- **Task data**
(** C6: for a trip of 1 to 30 days, the calendar export ends normally, and
    a download it offers carries exactly [num_days] events, the i-th of
    which, for i from 0 to num_days-1, begins on today's date plus i days
    and lasts 8 hours, so the start dates are all different; and it does
    offer that download when the ics package can be imported and the dates
    exist. *)
Theorem calendar_export_events
  (env : environment) (td : trip_data) (p : preferences) (itinerary_text : string)
  (w : world) (Hdays : 1 <= td_num_days td <= 30) :
  exists w' events,
    calendar_export env td p itinerary_text w = (Ok tt, w') /\
    trace w' = (trace w ++ events)%list /\
    (forall label data file mime key,
        In (DownloadButton label data file mime key) events ->
        exists cal,
          data = CalendarText cal /\
          List.length cal = Z.to_nat (td_num_days td) /\
          (forall i, 0 <= i < td_num_days td ->
             exists e, nth_error cal (Z.to_nat i) = Some e /\
                       ev_begin e = today env + i /\
                       ev_duration e = timedelta_hours 8 /\
                       delta_days (ev_duration e) * 86400
                       + delta_seconds (ev_duration e) = 8 * 3600) /\
          NoDup (map ev_begin cal)) /\
    (ics_importable env = true ->
     0 < today env -> today env + td_num_days td - 1 <= MAXORDINAL ->
     exists d, downloads events = [d]).
Proof.
  destruct w as [sess bound fs drawn tr].
  cbv beta iota zeta
      delta [calendar_export bind try_except try_bare fresh_id emit call ret raise
             log session llm_bound files draws trace].
  destruct (ics_importable env) eqn:Hics; cbv beta iota.
  - match goal with
    | |- context [add_events ?body ?indices ?cal ?w0] =>
        destruct (add_events_result td p itinerary_text (today env) indices cal w0)
          as (r & E & Hok & Hall & Hexn)
    end.
    rewrite E. destruct r as [cal|e]; cbv beta iota.
    + specialize (Hok cal eq_refl). simpl in Hok. subst cal.
      eexists. eexists. split; [reflexivity|].
      rewrite <- !app_assoc. split; [reflexivity|]. split.
      * intros label data file mime key [H|[H|[]]]; [|discriminate].
        injection H; intros; subst. eexists. split; [reflexivity|].
        apply planned_events_shape.
      * intros _ _ _. eexists. reflexivity.
    + assert (Hex : is_Exception e = true) by (apply Hexn; reflexivity).
      rewrite Hex.
      destruct (pip_install_ics env) as [[]|msg]; cbv beta iota;
        eexists; eexists; (split; [reflexivity|]);
        rewrite <- !app_assoc; (split; [reflexivity|]); split.
      * intros label data file mime key [H|[H|[H|[]]]]; discriminate.
      * intros _ Hlo Hhi. exfalso.
        assert (Hr : @Raise calendar e = Ok ([] ++ map (planned_event td p itinerary_text (today env)) (range (td_num_days td)))%list).
        { apply Hall. intros i Hi. apply In_range in Hi. lia. }
        discriminate.
      * intros label data file mime key [H|[H|[H|[]]]]; discriminate.
      * intros _ Hlo Hhi. exfalso.
        assert (Hr : @Raise calendar e = Ok ([] ++ map (planned_event td p itinerary_text (today env)) (range (td_num_days td)))%list).
        { apply Hall. intros i Hi. apply In_range in Hi. lia. }
        discriminate.
  - cbv beta iota delta [is_Exception].
    destruct (pip_install_ics env) as [[]|msg]; cbv beta iota;
      eexists; eexists; (split; [reflexivity|]);
      rewrite <- !app_assoc; (split; [reflexivity|]); split;
      try (intros label data file mime key [H|[H|[H|[]]]]; discriminate);
      intros; discriminate.
Qed.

- **Requirement**
Tell how many lines of the data include the word "beta", without any other words.

- **Answer to this task**
6